Python print the value of specific parameter in the function

Question

I only want to return and print the error when the function is called, but it seems that the whole functions are being run when I print the function.

My expected output is only:

false    
list index out of range

but I am getting:

false
false
false
list index out of range

I tried calling the function like this but did not work: print(test(error))

Question: How can I only print the error parameter and not the other parameter outside the function? Here is my code, Thanks:

def test(error=None, parameter1=None):
       array = []

       try:
              if parameter1 == True:
                     print("true")
                     array[0]
              else:
                     print("false")
                     array[0]
       except Exception as e:
              error = e
              return error
test()
if test() is not None:
       print(test())

Answer 1

You're running the function twice, once in the if statement, and then again in the print() statement.

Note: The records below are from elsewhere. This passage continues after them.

Lemma diff_fits_witness :
  exists b w', prepare_diff (NL:=sdk_nostr) client demo_diff world = (Ok b, w') /\ b_content b = "@@ -1 +1 @@" /\
    check_content (b_content b) (kib 60) = Ok tt /\ b_kind b = 40008%N.
Proof.
  destruct (prepare_diff (NL:=sdk_nostr) client demo_diff world) as [[b|e] w'] eqn:E;
    [|exfalso; assert (is_ok (Err e : result CliError EventBuilder) = true) as Hok by (by_run E); discriminate Hok].
  exists b, w'. split; [reflexivity|]. pose proof (diff_fits (NL:=sdk_nostr) "@@ -1 +1 @@") as H.
  destruct (truncate_diff _ _) as [out cut]. destruct H as (Hc & Hout & Hlen & _ & Hb).
  destruct (Hb client demo_diff b world w' eq_refl ltac:(discriminate) E) as (Hbo & Hk & _). rewrite Hbo. split_and!; [|exact Hc|exact Hk].
  apply Hout. destruct cut; [|reflexivity]. exfalso. apply proj1 in Hlen. specialize (Hlen eq_refl).
  change (String.length "@@ -1 +1 @@") with 11 in Hlen. unfold MAX_DIFF_BYTES in Hlen. lia.
Defined.
(* ===== verification/PairingQr.v ===== *)
(** * Pairing codes

    [buzz-core/src/pairing/qr.rs] and the errors of [pairing/mod.rs]: the
    [nostrpair://] URI a source device shows as a QR code and a target device
    scans.  A byte array is the string of its bytes; the [hex],
    [percent_encoding] and [url] crates are the class [QrLib]. *)

From S2P Require Import Prelude Text Nostr Demo Auth Identity.

Inductive PairingError :=
| InvalidQr (s : string)
| InvalidSessionId
| SasMismatch
| TranscriptMismatch
| UnexpectedMessage (expected got : string)
| SessionExpired
| Nip44 (e : string)
| Json (e : string)
| InvalidPubkey (s : string)
| SigningError (s : string).

(** The text of a [PairingError]. *)
Definition pairing_error_to_string (e : PairingError) : string :=
  match e with
  | InvalidQr s => "invalid QR URI: " +:+ s
  | InvalidSessionId => "invalid session ID"
  | SasMismatch => "SAS mismatch"
  | TranscriptMismatch => "transcript hash mismatch"
  | UnexpectedMessage expected got => "unexpected message type: expected " +:+ expected +:+ ", got " +:+ got
  | SessionExpired => "session expired"
  | Nip44 e => "NIP-44 error: " +:+ e
  | Json e => "JSON error: " +:+ e
  | InvalidPubkey s => "invalid pubkey: " +:+ s
  | SigningError s => "event signing failed: " +:+ s
  end.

If you only want to run it once, assign the result to a variable.

err = test()
if not err:
    print(err)

Answer 2

This is happening because python is read line by line. This means that it will check the condition for parameter1 == True before going onto your statement that returns an error. Restructure the code so that it checks for an error before printing out "false". Example:

def test(error=None, parameter1=None):
       array = []
       
       try:
              array[0]
       except Exception as e:
              error = e
              return error
             
       if parameter1 == True:
              print("true")
       else:
              print("false")

       

if test() is not None:
    print(test())

Additionally, the act of writing the if test() will call the function, which is why it printed false the first time. Then you called print(test()) which called it a second time, resulting in two "false"s being printed out.